**Activity:** For each line below that contains the word "when", return that line.

[Collected data]
----------

(* ===== verification/Emoji.v ===== *)
(** * Emoji suggestions

    [src/Telegraph/emoji_suggestions.cpp] and the loading of its tables in
    [emoji_suggestions_data.cpp]: the checksum, the normalisation of a query, the
    [Completer] that matches a query against the words of an emoji with a
    backtracking search, and the order of its results. The generated tables are
    arguments. Characters are UTF-16 units; a failed [Expects] aborts. *)

From stdpp Require Import gmap sorting.
From S2P Require Import Prelude Exn Double.

(** ** The checksum *)

Definition poly : Z := 0x04C11DB7.
Definition reflect_body (ch : Z) (s : Z * Z) (i : nat) : Z * Z :=
  let '(result, val) := s in
  (if decide (Z.land val 1 <> 0) then Z.lor result (Z.shiftl 1 (ch - Z.of_nat i)) else result, Z.shiftr val 1).
Definition reflect (val ch : Z) : Z := fst (for_loop 1 (Z.to_nat ch) (reflect_body ch) (0, val)).
Definition entry_body (e : Z) (j : nat) : Z :=
  Z.lxor (u32 (Z.shiftl e 1)) (if decide (Z.land e (Z.shiftl 1 31) <> 0) then poly else 0).
Definition table_entry (i : Z) : Z := reflect (for_loop 0 8 entry_body (u32 (Z.shiftl (reflect i 8) 24))) 32.
Definition Crc32Table : list Z := map (fun i => table_entry (Z.of_nat i)) (seq 0 256).
Definition crc_step (table : list Z) (result byte : Z) : Z :=
  Z.lxor (Z.shiftr result 8) table.[Z.to_nat (Z.lxor (Z.land result 0xFF) byte)].
Definition countChecksum (data : list Z) : Z := Z.lxor (foldl (crc_step Crc32Table) 0xFFFFFFFF data) 0xFFFFFFFF.

(** ** Queries *)

Abbreviation utf16string := (list Z).
Definition IsNumber (ch : Z) : bool := (48 <=? ch) && (ch <=? 57).
Definition IsLetterOrNumber (ch : Z) : bool := ((97 <=? ch) && (ch <=? 122)) || IsNumber ch.
(** One turn of the loop of [NormalizeQuery]: [copyFrom] is where the characters to
    keep begin, [result] what has been copied. *)
Definition copy_chunk (query : utf16string) (copyFrom till : nat) (result : list Z) : list Z :=
  if decide (copyFrom < till)%nat then result ++ slice query copyFrom (till - copyFrom) else result.
Definition normalize_body (query : utf16string) (s : nat * list Z) (i : nat) : nat * list Z :=
  let ch := query.[i] in
  if IsLetterOrNumber ch then s
  else if ((ch =? 45) || (ch =? 43)) && (bool_decide (i + 1 = length query)%nat || IsNumber query.[i + 1]) then s
  else let '(copyFrom, result) := s in ((i + 1)%nat, copy_chunk query copyFrom i result).
Definition NormalizeQuery (query : utf16string) : list Z :=
  let '(copyFrom, result) := for_loop 0 (length query) (normalize_body query) (0%nat, []) in
  copy_chunk query copyFrom (length query) result.

(** ** The completer *)

Record Replacement := mkReplacement { r_emoji : utf16string; r_replacement : utf16string; r_words : list utf16string }.
Record Result := mkResult { replacement : Replacement; wordsUsed : Z }.
Record Suggestion := mkSuggestion { s_emoji : utf16string; s_label : utf16string; s_replacement : utf16string }.
Record completer := Completer { _result : list Result; usedCount : Z; usedMap : list Z }.
#[export] Instance completer_eta : Eta completer := fun c => Completer (_result c) (usedCount c) (usedMap c).

(** [std::lower_bound] and [std::upper_bound] halve the range; [p] is true before
    the position they look for. *)
Fixpoint bisect (fuel : nat) (p : utf16string -> bool) (l : list utf16string) (first count : nat) : nat :=
  match fuel with
  | O => first
  | S fuel =>
      if decide (count = 0%nat) then first else
      let step := Nat.div count 2 in
      if p (nth (first + step)%nat l []) then bisect fuel p l (first + step + 1) (count - (step + 1))
      else bisect fuel p l first step
  end.
Definition lower_bound (l : list utf16string) (ch : Z) : nat := bisect (length l) (fun word => word.[0] <? ch) l 0 (length l).
Definition upper_bound (l : list utf16string) (ch : Z) : nat := bisect (length l) (fun word => negb (ch <? word.[0])) l 0 (length l).

Section completer.
Variables (_initialQuery _query : utf16string).

(** The words that start with [ch], by their indices. *)
Definition findWordsStartingWith (words : list utf16string) (ch : Z) : list nat :=
  let b := lower_bound words ch in seq b (upper_bound words ch - b).

(** The characters after the first are compared until one differs. *)
Fixpoint equal_till (fuel till possible position : nat) (word : utf16string) : nat :=
  match fuel with
  | O => possible
  | S fuel =>
      if decide (till = possible) then possible
      else if decide (word.[till] <> _query.[position + till]) then till
      else equal_till fuel (till + 1) possible position word
  end.
Definition findEqualCharsCount (position : nat) (word : utf16string) : nat :=
  let charsLeft := (length _query - position)%nat in
  let possible := if decide (length word < charsLeft)%nat then length word else charsLeft in
  equal_till possible 1 possible position word.

(** The guard of a word that is used: taken when the word is free, and released at
    the end of the block. *)
Definition enter_word (i : nat) : M completer bool := fun c =>
  if decide (i < length (usedMap c))%nat then
    if decide ((usedMap c).[i] = 0) then (Value true, c <| usedMap := <[i := 1]> (usedMap c) |>) else (Value false, c)
  else (Aborted, c).
Definition leave_word (i : nat) : M completer unit := modify (fun c => c <| usedMap := <[i := 0]> (usedMap c) |>).
Definition count_words (n : Z) : M completer unit := modify (fun c => c <| usedCount := usedCount c + n |>).

(** The loop over the number of characters to take from a word, from [check] down. *)
Fixpoint try_lengths (tail : nat -> M completer bool) (position check : nat) : M completer bool :=
  match check with
  | O => mret false
  | S n => found ← tail (position + check)%nat; if found : bool then mret true else try_lengths tail position n
  end.
(** The loop over the words found. *)
Fixpoint try_words (tail : nat -> M completer bool) (words : list utf16string) (position : nat) (found : list nat) : M completer bool :=
  match found with
  | [] => mret false
  | i :: found =>
      guard ← enter_word i;
      if guard : bool then
        count_words 1 ;;
        matched ← try_lengths tail position (findEqualCharsCount position (nth i words []));
        if matched : bool then leave_word i ;; mret true
        else count_words (-1) ;; leave_word i ;; try_words tail words position found
      else try_words tail words position found
  end.
(** Every call takes at least one character, so the length of the query is enough
    fuel. *)
Fixpoint match_tail (fuel : nat) (words : list utf16string) (position : nat) : M completer bool :=
  match fuel with
  | O => abort
  | S fuel =>
      if decide (length _query - position = 0)%nat then mret true else
      try_words (match_tail fuel words) words position (findWordsStartingWith words _query.[position])
  end.
Definition matchQueryTailStartingFrom (words : list utf16string) (position : nat) : M completer bool :=
  match_tail (S (length _query)) words position.
Definition startsWithQuery (word : utf16string) : bool :=
  if decide (length word < length _query)%nat then false
  else forallb (fun i => word.[i] =? _query.[i]) (seq 0 (length _query)).
Definition matchQueryForCurrentItem (words : list utf16string) : M completer bool :=
  match words with
  | [] => abort
  | [word] => mret (startsWithQuery word)
  | _ => matchQueryTailStartingFrom words 0
  end.

(** ** Results *)

Definition isBetterThanLastResult (item : Replacement) (last : Result) (used : Z) : bool :=
  if decide (used < wordsUsed last) then true else
  let goodLast := (r_replacement (replacement last)).[1] =? _query.[0] in
  let goodCurrent := (r_replacement item).[1] =? _query.[0] in
  negb goodLast && goodCurrent.
Definition add_result (item : Replacement) (used : Z) (l : list Result) : list Result :=
  match last l with
  | Some r =>
      if decide (r_emoji (replacement r) = r_emoji item) then
        if isBetterThanLastResult item r used then take (length l - 1) l ++ [mkResult item used] else l
      else l ++ [mkResult item used]
  | None => l ++ [mkResult item used]
  end.
Definition addResult (item : Replacement) : M completer unit := modify (fun c => c <| _result := add_result item (usedCount c) (_result c) |>).
Definition initWordsTracking (items : list Replacement) : M completer unit :=
  modify (fun c => c <| usedMap := zeros (foldl (fun m item => if decide (m < length (r_words item))%nat then length (r_words item) else m) 0%nat items) |>).
Definition filter_item (item : Replacement) : M completer unit :=
  modify (fun c => c <| usedCount := 1 |>) ;;
  matched ← matchQueryForCurrentItem (r_words item);
  when matched (addResult item) ;;
  modify (fun c => c <| usedCount := 0 |>).
Definition processInitialList (items : list Replacement) : M completer unit :=
  if decide (1 < length _query)%nat then
    initWordsTracking items ;;
    iterate_list filter_item items
  else
    modify (fun c => c <| usedCount := 1 |>) ;;
    iterate_list addResult items.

----------

**Completed task:**
(** The guard of a word that is used: taken when the word is free, and released at
  when matched (addResult item) ;;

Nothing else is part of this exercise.